[Assignment]
Your task is to restate exactly the lines from the one holding "CmdExplain | CmdReview" to the end of the entries below, inclusive.

Stored data entries:
+ + +

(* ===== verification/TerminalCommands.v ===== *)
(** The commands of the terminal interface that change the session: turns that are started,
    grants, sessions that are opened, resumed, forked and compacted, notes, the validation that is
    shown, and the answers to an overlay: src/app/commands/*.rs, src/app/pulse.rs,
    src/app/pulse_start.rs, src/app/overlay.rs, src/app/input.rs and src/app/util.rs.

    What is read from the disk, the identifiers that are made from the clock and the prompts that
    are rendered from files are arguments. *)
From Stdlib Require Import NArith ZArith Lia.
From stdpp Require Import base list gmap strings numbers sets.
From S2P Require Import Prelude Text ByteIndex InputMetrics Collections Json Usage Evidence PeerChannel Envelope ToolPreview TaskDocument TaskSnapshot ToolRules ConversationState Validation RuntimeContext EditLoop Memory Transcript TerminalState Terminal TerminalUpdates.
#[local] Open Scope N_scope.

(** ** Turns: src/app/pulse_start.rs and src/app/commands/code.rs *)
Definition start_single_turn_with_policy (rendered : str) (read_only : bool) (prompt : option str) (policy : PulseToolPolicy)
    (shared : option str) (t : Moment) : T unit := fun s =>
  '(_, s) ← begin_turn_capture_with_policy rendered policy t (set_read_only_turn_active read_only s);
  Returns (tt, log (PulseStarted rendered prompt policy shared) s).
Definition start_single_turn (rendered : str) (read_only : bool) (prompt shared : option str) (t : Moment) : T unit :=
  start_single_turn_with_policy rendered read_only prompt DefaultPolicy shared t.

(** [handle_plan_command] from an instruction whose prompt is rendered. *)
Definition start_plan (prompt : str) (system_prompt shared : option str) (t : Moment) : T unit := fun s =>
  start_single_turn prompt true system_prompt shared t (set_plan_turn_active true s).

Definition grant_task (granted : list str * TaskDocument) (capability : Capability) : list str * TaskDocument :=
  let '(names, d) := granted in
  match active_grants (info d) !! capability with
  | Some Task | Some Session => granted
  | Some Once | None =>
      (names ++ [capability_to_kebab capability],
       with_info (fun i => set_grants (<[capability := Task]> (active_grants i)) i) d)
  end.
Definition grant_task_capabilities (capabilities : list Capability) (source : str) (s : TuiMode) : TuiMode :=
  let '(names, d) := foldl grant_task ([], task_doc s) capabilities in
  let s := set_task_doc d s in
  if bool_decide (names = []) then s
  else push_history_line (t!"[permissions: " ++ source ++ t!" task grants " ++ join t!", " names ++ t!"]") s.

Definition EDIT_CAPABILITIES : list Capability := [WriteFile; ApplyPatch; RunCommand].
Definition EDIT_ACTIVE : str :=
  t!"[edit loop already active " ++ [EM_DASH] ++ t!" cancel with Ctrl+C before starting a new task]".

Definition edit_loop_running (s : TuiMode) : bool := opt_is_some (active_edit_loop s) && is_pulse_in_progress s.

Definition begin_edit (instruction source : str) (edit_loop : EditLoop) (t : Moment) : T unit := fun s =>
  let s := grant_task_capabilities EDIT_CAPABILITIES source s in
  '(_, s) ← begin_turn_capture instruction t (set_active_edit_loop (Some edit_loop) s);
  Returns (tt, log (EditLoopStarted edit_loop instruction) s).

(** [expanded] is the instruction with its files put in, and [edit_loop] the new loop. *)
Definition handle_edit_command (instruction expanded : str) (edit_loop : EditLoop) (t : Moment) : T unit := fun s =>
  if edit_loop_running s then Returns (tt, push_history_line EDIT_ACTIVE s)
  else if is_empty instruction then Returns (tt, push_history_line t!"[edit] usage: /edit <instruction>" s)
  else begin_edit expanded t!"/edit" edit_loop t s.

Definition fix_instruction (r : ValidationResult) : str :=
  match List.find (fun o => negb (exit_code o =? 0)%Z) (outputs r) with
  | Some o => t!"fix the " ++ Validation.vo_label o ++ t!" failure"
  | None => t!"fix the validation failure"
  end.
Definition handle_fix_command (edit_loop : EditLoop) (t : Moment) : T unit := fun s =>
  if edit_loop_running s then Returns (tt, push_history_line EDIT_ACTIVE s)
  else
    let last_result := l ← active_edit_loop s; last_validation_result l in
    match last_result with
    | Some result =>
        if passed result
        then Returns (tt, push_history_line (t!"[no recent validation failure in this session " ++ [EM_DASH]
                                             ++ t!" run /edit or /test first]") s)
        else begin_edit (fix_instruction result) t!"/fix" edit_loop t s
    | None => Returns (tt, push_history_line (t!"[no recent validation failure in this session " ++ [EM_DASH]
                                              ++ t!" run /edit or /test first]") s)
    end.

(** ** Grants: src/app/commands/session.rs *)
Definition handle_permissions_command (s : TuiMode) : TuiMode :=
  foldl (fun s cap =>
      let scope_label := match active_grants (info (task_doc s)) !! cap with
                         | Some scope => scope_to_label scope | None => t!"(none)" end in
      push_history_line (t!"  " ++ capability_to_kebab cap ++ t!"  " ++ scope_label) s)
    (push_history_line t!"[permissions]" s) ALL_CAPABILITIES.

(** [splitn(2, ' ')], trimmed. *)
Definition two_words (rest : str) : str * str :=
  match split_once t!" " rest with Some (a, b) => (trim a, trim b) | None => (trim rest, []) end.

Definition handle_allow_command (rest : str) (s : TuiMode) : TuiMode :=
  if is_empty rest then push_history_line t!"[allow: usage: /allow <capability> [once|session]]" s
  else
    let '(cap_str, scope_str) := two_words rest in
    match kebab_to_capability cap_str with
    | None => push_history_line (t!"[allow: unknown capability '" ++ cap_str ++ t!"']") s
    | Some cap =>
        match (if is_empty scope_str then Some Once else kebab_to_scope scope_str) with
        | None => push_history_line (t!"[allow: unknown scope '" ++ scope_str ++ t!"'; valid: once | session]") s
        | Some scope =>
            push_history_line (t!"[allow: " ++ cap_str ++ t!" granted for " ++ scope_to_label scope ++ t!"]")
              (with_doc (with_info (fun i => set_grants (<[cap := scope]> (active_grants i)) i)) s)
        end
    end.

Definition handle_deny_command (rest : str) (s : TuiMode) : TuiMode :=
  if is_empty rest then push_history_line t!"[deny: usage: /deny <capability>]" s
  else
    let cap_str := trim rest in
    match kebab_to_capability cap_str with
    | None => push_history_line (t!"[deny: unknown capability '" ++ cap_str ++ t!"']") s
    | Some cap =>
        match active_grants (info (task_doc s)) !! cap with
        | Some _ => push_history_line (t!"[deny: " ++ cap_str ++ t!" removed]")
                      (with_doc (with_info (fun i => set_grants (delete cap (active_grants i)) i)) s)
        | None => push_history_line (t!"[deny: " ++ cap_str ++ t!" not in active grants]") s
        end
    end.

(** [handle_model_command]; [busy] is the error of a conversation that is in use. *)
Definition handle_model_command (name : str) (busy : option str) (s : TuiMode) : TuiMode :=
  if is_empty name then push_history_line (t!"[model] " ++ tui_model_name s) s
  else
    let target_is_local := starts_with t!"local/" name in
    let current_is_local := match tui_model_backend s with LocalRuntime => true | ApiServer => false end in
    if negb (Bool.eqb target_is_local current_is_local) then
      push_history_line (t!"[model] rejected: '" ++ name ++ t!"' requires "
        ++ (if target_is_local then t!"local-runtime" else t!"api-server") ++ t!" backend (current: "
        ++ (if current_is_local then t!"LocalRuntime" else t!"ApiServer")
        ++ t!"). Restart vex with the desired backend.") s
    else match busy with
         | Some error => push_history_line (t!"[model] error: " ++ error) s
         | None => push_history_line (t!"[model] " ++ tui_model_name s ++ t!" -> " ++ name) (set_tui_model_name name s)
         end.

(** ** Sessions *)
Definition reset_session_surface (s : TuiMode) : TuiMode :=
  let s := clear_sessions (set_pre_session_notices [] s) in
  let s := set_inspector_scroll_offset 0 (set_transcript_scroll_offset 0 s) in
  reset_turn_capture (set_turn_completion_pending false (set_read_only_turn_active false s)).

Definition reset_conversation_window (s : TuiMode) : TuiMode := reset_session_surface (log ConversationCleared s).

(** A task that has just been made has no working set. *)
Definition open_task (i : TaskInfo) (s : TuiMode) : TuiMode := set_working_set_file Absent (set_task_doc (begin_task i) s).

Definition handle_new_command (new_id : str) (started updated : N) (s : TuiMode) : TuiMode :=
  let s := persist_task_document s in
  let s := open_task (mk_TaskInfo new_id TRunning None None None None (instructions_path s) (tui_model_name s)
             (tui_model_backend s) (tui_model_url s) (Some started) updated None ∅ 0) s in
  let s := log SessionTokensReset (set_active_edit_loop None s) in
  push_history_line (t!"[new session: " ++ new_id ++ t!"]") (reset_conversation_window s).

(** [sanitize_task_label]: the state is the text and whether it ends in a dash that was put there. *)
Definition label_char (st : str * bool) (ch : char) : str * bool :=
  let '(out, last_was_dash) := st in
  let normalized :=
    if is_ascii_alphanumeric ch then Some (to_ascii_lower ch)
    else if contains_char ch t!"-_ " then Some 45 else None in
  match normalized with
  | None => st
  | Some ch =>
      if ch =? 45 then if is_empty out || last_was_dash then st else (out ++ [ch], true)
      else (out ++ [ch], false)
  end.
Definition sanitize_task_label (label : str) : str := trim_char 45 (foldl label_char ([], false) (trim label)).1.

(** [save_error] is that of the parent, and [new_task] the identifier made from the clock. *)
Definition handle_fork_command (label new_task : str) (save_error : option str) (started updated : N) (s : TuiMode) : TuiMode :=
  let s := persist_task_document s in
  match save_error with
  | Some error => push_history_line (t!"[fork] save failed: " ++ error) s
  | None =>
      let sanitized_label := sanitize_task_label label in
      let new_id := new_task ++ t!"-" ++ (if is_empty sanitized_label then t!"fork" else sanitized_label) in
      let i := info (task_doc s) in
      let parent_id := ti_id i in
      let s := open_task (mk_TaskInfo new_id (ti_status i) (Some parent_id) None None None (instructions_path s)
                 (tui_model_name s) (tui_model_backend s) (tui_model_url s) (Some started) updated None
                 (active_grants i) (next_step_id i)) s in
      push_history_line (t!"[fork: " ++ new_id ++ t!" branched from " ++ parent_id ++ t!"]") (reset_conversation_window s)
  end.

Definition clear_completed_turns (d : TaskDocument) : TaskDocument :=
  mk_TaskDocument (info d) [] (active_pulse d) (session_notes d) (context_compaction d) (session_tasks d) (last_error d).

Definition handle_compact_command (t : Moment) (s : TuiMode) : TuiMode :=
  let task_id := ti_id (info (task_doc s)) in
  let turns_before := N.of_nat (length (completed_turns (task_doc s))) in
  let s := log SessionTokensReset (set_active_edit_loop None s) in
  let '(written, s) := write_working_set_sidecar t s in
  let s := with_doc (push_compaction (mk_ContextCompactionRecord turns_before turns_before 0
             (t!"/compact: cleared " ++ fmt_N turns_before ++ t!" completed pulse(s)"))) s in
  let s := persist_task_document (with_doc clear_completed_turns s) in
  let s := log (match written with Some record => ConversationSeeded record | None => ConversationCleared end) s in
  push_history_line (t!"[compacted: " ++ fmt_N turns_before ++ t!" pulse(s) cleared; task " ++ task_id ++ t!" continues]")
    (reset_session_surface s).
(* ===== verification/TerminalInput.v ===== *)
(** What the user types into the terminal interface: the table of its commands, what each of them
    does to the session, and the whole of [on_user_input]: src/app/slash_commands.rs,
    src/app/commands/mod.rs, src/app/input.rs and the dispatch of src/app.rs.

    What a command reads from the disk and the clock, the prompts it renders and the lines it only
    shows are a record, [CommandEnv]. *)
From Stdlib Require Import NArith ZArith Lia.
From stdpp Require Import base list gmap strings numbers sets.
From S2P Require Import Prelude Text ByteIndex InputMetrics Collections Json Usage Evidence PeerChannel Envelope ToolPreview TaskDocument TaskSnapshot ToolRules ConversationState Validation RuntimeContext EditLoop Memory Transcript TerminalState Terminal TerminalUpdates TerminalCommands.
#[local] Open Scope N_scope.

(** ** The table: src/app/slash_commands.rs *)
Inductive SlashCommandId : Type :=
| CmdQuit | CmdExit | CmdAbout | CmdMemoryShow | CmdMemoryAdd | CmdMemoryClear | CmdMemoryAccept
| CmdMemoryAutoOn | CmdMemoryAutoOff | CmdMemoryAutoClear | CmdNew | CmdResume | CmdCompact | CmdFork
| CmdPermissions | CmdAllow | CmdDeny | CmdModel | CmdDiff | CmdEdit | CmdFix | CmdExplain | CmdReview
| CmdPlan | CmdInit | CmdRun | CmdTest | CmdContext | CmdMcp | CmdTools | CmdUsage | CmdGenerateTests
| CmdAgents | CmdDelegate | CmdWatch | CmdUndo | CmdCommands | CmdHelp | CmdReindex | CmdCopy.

+ + +

[Result of this exercise]
| CmdPermissions | CmdAllow | CmdDeny | CmdModel | CmdDiff | CmdEdit | CmdFix | CmdExplain | CmdReview
| CmdPlan | CmdInit | CmdRun | CmdTest | CmdContext | CmdMcp | CmdTools | CmdUsage | CmdGenerateTests
| CmdAgents | CmdDelegate | CmdWatch | CmdUndo | CmdCommands | CmdHelp | CmdReindex | CmdCopy.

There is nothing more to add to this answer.